_TASK ITEM_: Line by line, reproduce the records exactly.

[Saved entries]
BEGIN

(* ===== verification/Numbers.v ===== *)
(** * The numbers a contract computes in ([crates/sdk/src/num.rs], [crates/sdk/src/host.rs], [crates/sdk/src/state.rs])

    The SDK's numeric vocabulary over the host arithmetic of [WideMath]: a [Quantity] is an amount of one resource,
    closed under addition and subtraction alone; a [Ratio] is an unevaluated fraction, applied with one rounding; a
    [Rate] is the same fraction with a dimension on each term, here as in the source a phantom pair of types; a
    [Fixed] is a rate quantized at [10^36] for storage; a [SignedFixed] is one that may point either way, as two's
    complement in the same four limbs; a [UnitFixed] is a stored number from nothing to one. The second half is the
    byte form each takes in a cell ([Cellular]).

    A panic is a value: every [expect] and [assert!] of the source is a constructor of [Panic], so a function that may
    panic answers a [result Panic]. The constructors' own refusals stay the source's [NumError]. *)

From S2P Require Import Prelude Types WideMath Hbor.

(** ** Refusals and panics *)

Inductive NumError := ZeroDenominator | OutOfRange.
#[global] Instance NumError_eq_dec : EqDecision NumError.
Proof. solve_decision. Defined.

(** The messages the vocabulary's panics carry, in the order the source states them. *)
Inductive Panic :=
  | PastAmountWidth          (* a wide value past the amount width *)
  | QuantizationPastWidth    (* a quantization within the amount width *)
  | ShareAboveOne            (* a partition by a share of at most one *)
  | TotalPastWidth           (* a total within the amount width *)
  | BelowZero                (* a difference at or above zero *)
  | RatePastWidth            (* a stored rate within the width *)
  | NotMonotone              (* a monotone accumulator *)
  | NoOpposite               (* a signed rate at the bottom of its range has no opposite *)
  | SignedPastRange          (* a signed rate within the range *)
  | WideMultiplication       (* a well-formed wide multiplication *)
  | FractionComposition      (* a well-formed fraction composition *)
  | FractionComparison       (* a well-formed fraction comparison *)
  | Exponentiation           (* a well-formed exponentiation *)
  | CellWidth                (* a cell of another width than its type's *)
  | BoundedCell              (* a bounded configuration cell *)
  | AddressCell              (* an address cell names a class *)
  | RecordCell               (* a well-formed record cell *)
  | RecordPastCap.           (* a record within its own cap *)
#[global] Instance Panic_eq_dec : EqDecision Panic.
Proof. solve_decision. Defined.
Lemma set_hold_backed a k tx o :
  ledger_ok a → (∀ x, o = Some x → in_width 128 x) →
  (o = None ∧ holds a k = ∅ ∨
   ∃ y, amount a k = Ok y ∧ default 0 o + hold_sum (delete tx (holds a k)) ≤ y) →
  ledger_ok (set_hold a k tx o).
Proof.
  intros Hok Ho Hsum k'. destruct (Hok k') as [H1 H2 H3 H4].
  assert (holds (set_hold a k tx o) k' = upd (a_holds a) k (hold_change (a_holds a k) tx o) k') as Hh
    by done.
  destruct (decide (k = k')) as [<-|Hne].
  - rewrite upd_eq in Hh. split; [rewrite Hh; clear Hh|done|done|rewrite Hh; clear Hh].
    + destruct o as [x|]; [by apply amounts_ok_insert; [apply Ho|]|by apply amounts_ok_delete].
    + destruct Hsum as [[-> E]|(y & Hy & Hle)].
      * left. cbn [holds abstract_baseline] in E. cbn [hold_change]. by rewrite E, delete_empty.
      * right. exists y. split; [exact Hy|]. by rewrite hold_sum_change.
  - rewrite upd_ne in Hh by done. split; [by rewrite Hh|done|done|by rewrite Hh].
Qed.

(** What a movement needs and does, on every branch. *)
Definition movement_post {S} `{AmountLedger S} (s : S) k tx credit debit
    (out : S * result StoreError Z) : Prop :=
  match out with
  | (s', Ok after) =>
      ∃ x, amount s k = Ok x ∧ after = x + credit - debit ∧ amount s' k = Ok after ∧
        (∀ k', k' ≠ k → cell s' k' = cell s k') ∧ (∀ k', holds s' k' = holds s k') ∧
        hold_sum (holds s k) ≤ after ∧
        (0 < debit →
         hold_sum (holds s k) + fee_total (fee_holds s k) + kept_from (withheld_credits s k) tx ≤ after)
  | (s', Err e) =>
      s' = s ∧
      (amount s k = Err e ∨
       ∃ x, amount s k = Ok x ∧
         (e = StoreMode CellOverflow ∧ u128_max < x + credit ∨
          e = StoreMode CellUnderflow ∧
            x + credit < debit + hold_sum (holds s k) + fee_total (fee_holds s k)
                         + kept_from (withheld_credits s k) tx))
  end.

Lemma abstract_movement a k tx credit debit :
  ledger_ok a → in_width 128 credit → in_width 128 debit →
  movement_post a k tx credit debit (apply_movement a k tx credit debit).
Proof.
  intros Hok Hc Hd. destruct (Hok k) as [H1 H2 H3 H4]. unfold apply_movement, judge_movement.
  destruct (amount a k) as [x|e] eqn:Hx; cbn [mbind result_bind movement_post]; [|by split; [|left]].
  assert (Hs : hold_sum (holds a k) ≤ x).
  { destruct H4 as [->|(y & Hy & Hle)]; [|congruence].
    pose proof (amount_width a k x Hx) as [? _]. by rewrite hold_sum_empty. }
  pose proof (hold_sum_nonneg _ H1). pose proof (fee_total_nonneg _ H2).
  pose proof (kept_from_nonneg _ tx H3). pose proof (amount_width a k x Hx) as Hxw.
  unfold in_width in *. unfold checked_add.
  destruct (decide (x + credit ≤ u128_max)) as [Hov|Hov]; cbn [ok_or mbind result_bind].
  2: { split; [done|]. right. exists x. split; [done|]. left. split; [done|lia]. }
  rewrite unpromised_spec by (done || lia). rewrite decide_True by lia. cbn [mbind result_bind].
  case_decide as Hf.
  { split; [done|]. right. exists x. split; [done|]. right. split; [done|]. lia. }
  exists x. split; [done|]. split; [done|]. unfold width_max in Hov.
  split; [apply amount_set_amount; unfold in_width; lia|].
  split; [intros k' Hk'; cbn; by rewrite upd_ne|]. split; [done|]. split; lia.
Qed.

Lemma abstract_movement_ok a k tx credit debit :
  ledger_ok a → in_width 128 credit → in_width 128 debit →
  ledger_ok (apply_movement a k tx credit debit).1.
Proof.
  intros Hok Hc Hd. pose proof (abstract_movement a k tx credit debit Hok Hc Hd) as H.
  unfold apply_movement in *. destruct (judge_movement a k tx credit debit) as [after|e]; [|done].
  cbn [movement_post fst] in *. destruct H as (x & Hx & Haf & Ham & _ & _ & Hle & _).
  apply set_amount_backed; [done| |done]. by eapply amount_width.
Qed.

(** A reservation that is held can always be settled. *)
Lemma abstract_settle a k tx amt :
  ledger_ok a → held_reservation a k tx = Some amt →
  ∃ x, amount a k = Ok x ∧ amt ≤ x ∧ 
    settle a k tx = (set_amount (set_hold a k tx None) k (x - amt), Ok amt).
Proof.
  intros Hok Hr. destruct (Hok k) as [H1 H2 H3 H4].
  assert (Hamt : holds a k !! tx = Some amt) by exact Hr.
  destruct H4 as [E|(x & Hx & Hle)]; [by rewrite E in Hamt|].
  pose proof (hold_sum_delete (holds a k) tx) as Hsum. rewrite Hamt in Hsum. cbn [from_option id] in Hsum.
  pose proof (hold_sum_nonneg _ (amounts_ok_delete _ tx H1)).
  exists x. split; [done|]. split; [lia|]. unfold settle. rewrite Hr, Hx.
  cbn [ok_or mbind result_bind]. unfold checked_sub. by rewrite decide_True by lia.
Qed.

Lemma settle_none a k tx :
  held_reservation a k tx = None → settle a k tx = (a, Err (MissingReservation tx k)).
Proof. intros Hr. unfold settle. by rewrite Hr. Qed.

END

_EXERCISE OUTPUT_:
(* ===== verification/Numbers.v ===== *)
(** * The numbers a contract computes in ([crates/sdk/src/num.rs], [crates/sdk/src/host.rs], [crates/sdk/src/state.rs])

    The SDK's numeric vocabulary over the host arithmetic of [WideMath]: a [Quantity] is an amount of one resource,
    closed under addition and subtraction alone; a [Ratio] is an unevaluated fraction, applied with one rounding; a
    [Rate] is the same fraction with a dimension on each term, here as in the source a phantom pair of types; a
    [Fixed] is a rate quantized at [10^36] for storage; a [SignedFixed] is one that may point either way, as two's
    complement in the same four limbs; a [UnitFixed] is a stored number from nothing to one. The second half is the
    byte form each takes in a cell ([Cellular]).

    A panic is a value: every [expect] and [assert!] of the source is a constructor of [Panic], so a function that may
    panic answers a [result Panic]. The constructors' own refusals stay the source's [NumError]. *)

From S2P Require Import Prelude Types WideMath Hbor.

(** ** Refusals and panics *)

Inductive NumError := ZeroDenominator | OutOfRange.
#[global] Instance NumError_eq_dec : EqDecision NumError.
Proof. solve_decision. Defined.

(** The messages the vocabulary's panics carry, in the order the source states them. *)
Inductive Panic :=
  | PastAmountWidth          (* a wide value past the amount width *)
  | QuantizationPastWidth    (* a quantization within the amount width *)
  | ShareAboveOne            (* a partition by a share of at most one *)
  | TotalPastWidth           (* a total within the amount width *)
  | BelowZero                (* a difference at or above zero *)
  | RatePastWidth            (* a stored rate within the width *)
  | NotMonotone              (* a monotone accumulator *)
  | NoOpposite               (* a signed rate at the bottom of its range has no opposite *)
  | SignedPastRange          (* a signed rate within the range *)
  | WideMultiplication       (* a well-formed wide multiplication *)
  | FractionComposition      (* a well-formed fraction composition *)
  | FractionComparison       (* a well-formed fraction comparison *)
  | Exponentiation           (* a well-formed exponentiation *)
  | CellWidth                (* a cell of another width than its type's *)
  | BoundedCell              (* a bounded configuration cell *)
  | AddressCell              (* an address cell names a class *)
  | RecordCell               (* a well-formed record cell *)
  | RecordPastCap.           (* a record within its own cap *)
#[global] Instance Panic_eq_dec : EqDecision Panic.
Proof. solve_decision. Defined.
Lemma set_hold_backed a k tx o :
  ledger_ok a → (∀ x, o = Some x → in_width 128 x) →
  (o = None ∧ holds a k = ∅ ∨
   ∃ y, amount a k = Ok y ∧ default 0 o + hold_sum (delete tx (holds a k)) ≤ y) →
  ledger_ok (set_hold a k tx o).
Proof.
  intros Hok Ho Hsum k'. destruct (Hok k') as [H1 H2 H3 H4].
  assert (holds (set_hold a k tx o) k' = upd (a_holds a) k (hold_change (a_holds a k) tx o) k') as Hh
    by done.
  destruct (decide (k = k')) as [<-|Hne].
  - rewrite upd_eq in Hh. split; [rewrite Hh; clear Hh|done|done|rewrite Hh; clear Hh].
    + destruct o as [x|]; [by apply amounts_ok_insert; [apply Ho|]|by apply amounts_ok_delete].
    + destruct Hsum as [[-> E]|(y & Hy & Hle)].
      * left. cbn [holds abstract_baseline] in E. cbn [hold_change]. by rewrite E, delete_empty.
      * right. exists y. split; [exact Hy|]. by rewrite hold_sum_change.
  - rewrite upd_ne in Hh by done. split; [by rewrite Hh|done|done|by rewrite Hh].
Qed.

(** What a movement needs and does, on every branch. *)
Definition movement_post {S} `{AmountLedger S} (s : S) k tx credit debit
    (out : S * result StoreError Z) : Prop :=
  match out with
  | (s', Ok after) =>
      ∃ x, amount s k = Ok x ∧ after = x + credit - debit ∧ amount s' k = Ok after ∧
        (∀ k', k' ≠ k → cell s' k' = cell s k') ∧ (∀ k', holds s' k' = holds s k') ∧
        hold_sum (holds s k) ≤ after ∧
        (0 < debit →
         hold_sum (holds s k) + fee_total (fee_holds s k) + kept_from (withheld_credits s k) tx ≤ after)
  | (s', Err e) =>
      s' = s ∧
      (amount s k = Err e ∨
       ∃ x, amount s k = Ok x ∧
         (e = StoreMode CellOverflow ∧ u128_max < x + credit ∨
          e = StoreMode CellUnderflow ∧
            x + credit < debit + hold_sum (holds s k) + fee_total (fee_holds s k)
                         + kept_from (withheld_credits s k) tx))
  end.

Lemma abstract_movement a k tx credit debit :
  ledger_ok a → in_width 128 credit → in_width 128 debit →
  movement_post a k tx credit debit (apply_movement a k tx credit debit).
Proof.
  intros Hok Hc Hd. destruct (Hok k) as [H1 H2 H3 H4]. unfold apply_movement, judge_movement.
  destruct (amount a k) as [x|e] eqn:Hx; cbn [mbind result_bind movement_post]; [|by split; [|left]].
  assert (Hs : hold_sum (holds a k) ≤ x).
  { destruct H4 as [->|(y & Hy & Hle)]; [|congruence].
    pose proof (amount_width a k x Hx) as [? _]. by rewrite hold_sum_empty. }
  pose proof (hold_sum_nonneg _ H1). pose proof (fee_total_nonneg _ H2).
  pose proof (kept_from_nonneg _ tx H3). pose proof (amount_width a k x Hx) as Hxw.
  unfold in_width in *. unfold checked_add.
  destruct (decide (x + credit ≤ u128_max)) as [Hov|Hov]; cbn [ok_or mbind result_bind].
  2: { split; [done|]. right. exists x. split; [done|]. left. split; [done|lia]. }
  rewrite unpromised_spec by (done || lia). rewrite decide_True by lia. cbn [mbind result_bind].
  case_decide as Hf.
  { split; [done|]. right. exists x. split; [done|]. right. split; [done|]. lia. }
  exists x. split; [done|]. split; [done|]. unfold width_max in Hov.
  split; [apply amount_set_amount; unfold in_width; lia|].
  split; [intros k' Hk'; cbn; by rewrite upd_ne|]. split; [done|]. split; lia.
Qed.

Lemma abstract_movement_ok a k tx credit debit :
  ledger_ok a → in_width 128 credit → in_width 128 debit →
  ledger_ok (apply_movement a k tx credit debit).1.
Proof.
  intros Hok Hc Hd. pose proof (abstract_movement a k tx credit debit Hok Hc Hd) as H.
  unfold apply_movement in *. destruct (judge_movement a k tx credit debit) as [after|e]; [|done].
  cbn [movement_post fst] in *. destruct H as (x & Hx & Haf & Ham & _ & _ & Hle & _).
  apply set_amount_backed; [done| |done]. by eapply amount_width.
Qed.

(** A reservation that is held can always be settled. *)
Lemma abstract_settle a k tx amt :
  ledger_ok a → held_reservation a k tx = Some amt →
  ∃ x, amount a k = Ok x ∧ amt ≤ x ∧ 
    settle a k tx = (set_amount (set_hold a k tx None) k (x - amt), Ok amt).
Proof.
  intros Hok Hr. destruct (Hok k) as [H1 H2 H3 H4].
  assert (Hamt : holds a k !! tx = Some amt) by exact Hr.
  destruct H4 as [E|(x & Hx & Hle)]; [by rewrite E in Hamt|].
  pose proof (hold_sum_delete (holds a k) tx) as Hsum. rewrite Hamt in Hsum. cbn [from_option id] in Hsum.
  pose proof (hold_sum_nonneg _ (amounts_ok_delete _ tx H1)).
  exists x. split; [done|]. split; [lia|]. unfold settle. rewrite Hr, Hx.
  cbn [ok_or mbind result_bind]. unfold checked_sub. by rewrite decide_True by lia.
Qed.

Lemma settle_none a k tx :
  held_reservation a k tx = None → settle a k tx = (a, Err (MissingReservation tx k)).
Proof. intros Hr. unfold settle. by rewrite Hr. Qed.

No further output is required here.